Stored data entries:
(* ===== verification/Frame.v ===== *)
(** * internal/worker, framing

    [readFrame], [boundedTail] and [writeAll] of
    src/labctl-go/internal/worker/frame.go and session.go, over a model of
    [bufio.Reader.ReadSlice].  The main theorem states that the frame read does
    not depend on how the pipe delivers its bytes. *)

From S2P Require Import Prelude GoText.
Open Scope Z_scope.

(** ** [bufio.Reader]

    The pipe delivers [rd_chunks], one per [Read] (a chunk longer than the room
    in the buffer is delivered in parts), and then fails with [rd_final]. *)

Inductive read_error : Type := EOF | NoProgress | ReadFailed (code : nat).

Record reader : Type := Reader {
  rd_buffer : bytes;             (* buf[r:w] *)
  rd_err : option read_error;    (* the pending error *)
  rd_chunks : list bytes;
  rd_final : read_error
}.

(** [Read] of the pipe into [room] bytes. *)
Definition pipe_read (room : nat) (chunks : list bytes) (final : read_error)
    : bytes * option read_error * list bytes :=
  match chunks with
  | [] => ([], Some final, [])
  | c :: cs => (take room c, None, if (length c <=? room)%nat then cs else drop room c :: cs)
  end.

Definition maxConsecutiveEmptyReads : nat := 100.

(** [fill]: read until some bytes arrive, at most [tries] times. *)
Fixpoint fill (size tries : nat) (r : reader) : reader :=
  match tries with
  | O => Reader (rd_buffer r) (Some NoProgress) (rd_chunks r) (rd_final r)
  | S tries =>
      let '(data, err, chunks) :=
        pipe_read (size - length (rd_buffer r)) (rd_chunks r) (rd_final r) in
      let r' := Reader (rd_buffer r ++ data) err chunks (rd_final r) in
      match err, data with
      | Some _, _ => r'
      | None, [] => fill size tries r'
      | None, _ :: _ => r'
      end
  end.

(** Bytes up to the first line feed, and those after it. *)
Fixpoint split_line (s : bytes) : option (bytes * bytes) :=
  match s with
  | [] => None
  | c :: t =>
      if Ascii.eqb c LF then Some ([], t)
      else match split_line t with
           | Some (line, rest) => Some (c :: line, rest)
           | None => None
           end
  end.

Inductive slice_error : Type := BufferFull | SliceRead (e : read_error).
Lemma all_return waitErr n : forall w, work w = n -> reachable w ->
  s_exited (w_sess w) = Some waitErr -> s_stderrDone (w_sess w) = true ->
  exists w', rtc advances w w' /\ all_returned w'.
Proof.
  induction n as [n IH] using lt_wf_ind. intros w Hn Hr He Hd.
  destruct (returned_or_progresses w waitErr Hr He Hd) as [H|[w1 H]]; [by exists w|].
  pose proof (advances_work _ _ H) as Hw. pose proof H as [Hs _]. destruct (step_grows _ _ Hs) as (_ & _ & Hx & _ & Hy).
  destruct (IH (work w1)) with (w := w1) as (w' & Hrun & Hall); [lia|done|by eapply reachable_step|auto..].
  exists w'. split; [|done]. by eapply rtc_l.
Qed.

(** *** Identifiers *)

Lemma sorted_ids_NoDup l : Forall is_u64 l -> StronglySorted Z.gt l -> NoDup (FormatRequestID <$> l).
Proof.
  intros Hu Hsort. induction Hsort as [|n l Hsort IH Hn]; [constructor|].
  apply Forall_cons in Hu as [Hun Hu]. rewrite fmap_cons. constructor; [|by apply IH].
  rewrite list_elem_of_fmap. intros (m & Hm & Hin).
  rewrite Forall_forall in Hn, Hu. specialize (Hn m Hin). specialize (Hu m Hin).
  destruct (FormatRequestID_spec n Hun) as [_ Pn]. destruct (FormatRequestID_spec m Hu) as [_ Pm].
  rewrite Hm in Pn. rewrite Pn in Pm. injection Pm as ->. lia.
Qed.

(** The number of the next request; [u64_limit] once none is left. *)
Definition next_number (s : Session) : Z := if s_sequence s =? 0 then u64_limit else s_sequence s.

(** A step keeps the counter, or takes one number, which is the only one that
    can have been used. *)
Definition counts (w w' : World) : Prop :=
  (next_number (w_sess w') = next_number (w_sess w) /\ w_log w' = w_log w)
  \/ (next_number (w_sess w) < u64_limit /\ next_number (w_sess w') = next_number (w_sess w) + 1
      /\ (w_log w' = w_log w \/ w_log w' = next_number (w_sess w) :: w_log w)).

Lemma counts_same w w' : s_sequence (w_sess w') = s_sequence (w_sess w) -> w_log w' = w_log w -> counts w w'.
Proof. intros Hs Hl. left. unfold next_number. by rewrite Hs. Qed.
(* ===== verification/Start.v ===== *)
(** * internal/worker, starting a session

    [Start], [closeFiles] and [killAndReap] of
    src/labctl-go/internal/worker/session.go over the files and the child of
    the process, where any system call may fail, and the texts of
    [TransportError].  The theorem states that a session that does not start
    leaves neither a pipe nor a child behind. *)

From S2P Require Import Prelude GoText GoJson JsonCheck Protocol Frame Session.
Open Scope string_scope.
Open Scope list_scope.

(** ** Texts *)

Section texts.
Context (Quote : string -> string) (cause_text : transport_cause -> string).

(** [TransportError.Error] *)
Definition TransportError_Error (e : TransportError) : string :=
  if bool_decide (te_Stderr e = empty_string)
  then append_all ["worker "; te_Operation e; ": "; cause_text (te_Cause e)]
  else append_all ["worker "; te_Operation e; ": "; cause_text (te_Cause e); " (stderr tail: "; Quote (te_Stderr e); ")"].
End texts.

Definition StderrTail (s : Session) : string := boundedTail_String (s_stderr s).

(** ** The process

    Open files are numbered in the order of their creation.  The [n]-th system
    call fails when [fault n] says so, and the context is what [ctx n] says
    after [n] calls. *)

Inductive child_state : Type := NoChild | ChildRunning | ChildKilled | ChildReaped.

Record Kernel : Type := MkKernel {
  k_calls : nat;
  k_next : nat;
  k_open : gset nat;
  k_child : child_state;
}.

Definition with_open (files : gset nat) (next : nat) (k : Kernel) : Kernel :=
  MkKernel (S (k_calls k)) next files (k_child k).
Definition with_child (child : child_state) (k : Kernel) : Kernel :=
  MkKernel (S (k_calls k)) (k_next k) (k_open k) child.

Inductive start_error : Type :=
| StartContext (e : context_error)
| EnginePathEmpty
| CreateInputPipe (e : string)
| CreateOutputPipe (e : string)
| CreateDiagnosticsPipe (e : string)
| StartProcessFailed (e : string)
| ReleaseChildHandles (es : list string).

(** The session with its ends of the three pipes. *)
Record Started : Type := MkStarted {
  sd_session : Session;
  sd_stdin : nat;
  sd_output : nat;
  sd_diagnostics : nat;
}.

Section process.
Context (fault : nat -> option string).

(** The outcome of the next call. *)
Definition outcome_of (k : Kernel) : res string () :=
  match fault (k_calls k) with Some e => Err e | None => Ok () end.

(** [os.Pipe]: the end to read from, and the end to write to. *)
Definition Pipe : effect Kernel string (nat * nat) := fun k =>
  match outcome_of k with
  | Err e => (Err e, with_open (k_open k) (k_next k) k)
  | Ok _ => (Ok (k_next k, S (k_next k)),
             with_open ({[k_next k; S (k_next k)]} ∪ k_open k) (S (S (k_next k))) k)
  end.

(** [os.File.Close]: a file is closed even when an error is reported. *)
Definition Close (file : nat) : effect Kernel string () := fun k =>
  if bool_decide (file ∈ k_open k)
  then (outcome_of k, with_open (k_open k ∖ {[file]}) (k_next k) k)
  else (Err "file already closed", with_open (k_open k) (k_next k) k).

(** [exec.Cmd.Start] *)
Definition StartProcess : effect Kernel string () := fun k =>
  (outcome_of k, with_child (match outcome_of k with Ok _ => ChildRunning | Err _ => k_child k end) k).

(** [os.Process.Kill], which refuses a process that was waited for. *)
Definition Kill : effect Kernel string () := fun k =>
  match k_child k with
  | ChildReaped => (Err "os: process already finished", with_child ChildReaped k)
  | child => (outcome_of k, with_child (match outcome_of k with Ok _ => ChildKilled | Err _ => child end) k)
  end.

(** [exec.Cmd.Wait], which returns once the child has ended. *)
Definition Wait (k : Kernel) : Kernel := with_child ChildReaped k.

Fixpoint closeFiles (files : list nat) (k : Kernel) : list string * Kernel :=
  match files with
  | [] => ([], k)
  | file :: rest =>
      let '(r, k) := Close file k in
      let '(closeErrors, k) := closeFiles rest k in
      (match r with Ok _ => closeErrors | Err e => e :: closeErrors end, k)
  end.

### Task description
Looking at the data above, write out exactly the lines that start at the one containing "Lemma sorted_ids_NoDup l" and end at the one containing "Definition counts (w"; include both and nothing beyond.

### Answer for this exercise
Lemma sorted_ids_NoDup l : Forall is_u64 l -> StronglySorted Z.gt l -> NoDup (FormatRequestID <$> l).
Proof.
  intros Hu Hsort. induction Hsort as [|n l Hsort IH Hn]; [constructor|].
  apply Forall_cons in Hu as [Hun Hu]. rewrite fmap_cons. constructor; [|by apply IH].
  rewrite list_elem_of_fmap. intros (m & Hm & Hin).
  rewrite Forall_forall in Hn, Hu. specialize (Hn m Hin). specialize (Hu m Hin).
  destruct (FormatRequestID_spec n Hun) as [_ Pn]. destruct (FormatRequestID_spec m Hu) as [_ Pm].
  rewrite Hm in Pn. rewrite Pn in Pm. injection Pm as ->. lia.
Qed.

(** The number of the next request; [u64_limit] once none is left. *)
Definition next_number (s : Session) : Z := if s_sequence s =? 0 then u64_limit else s_sequence s.

(** A step keeps the counter, or takes one number, which is the only one that
    can have been used. *)
Definition counts (w w' : World) : Prop :=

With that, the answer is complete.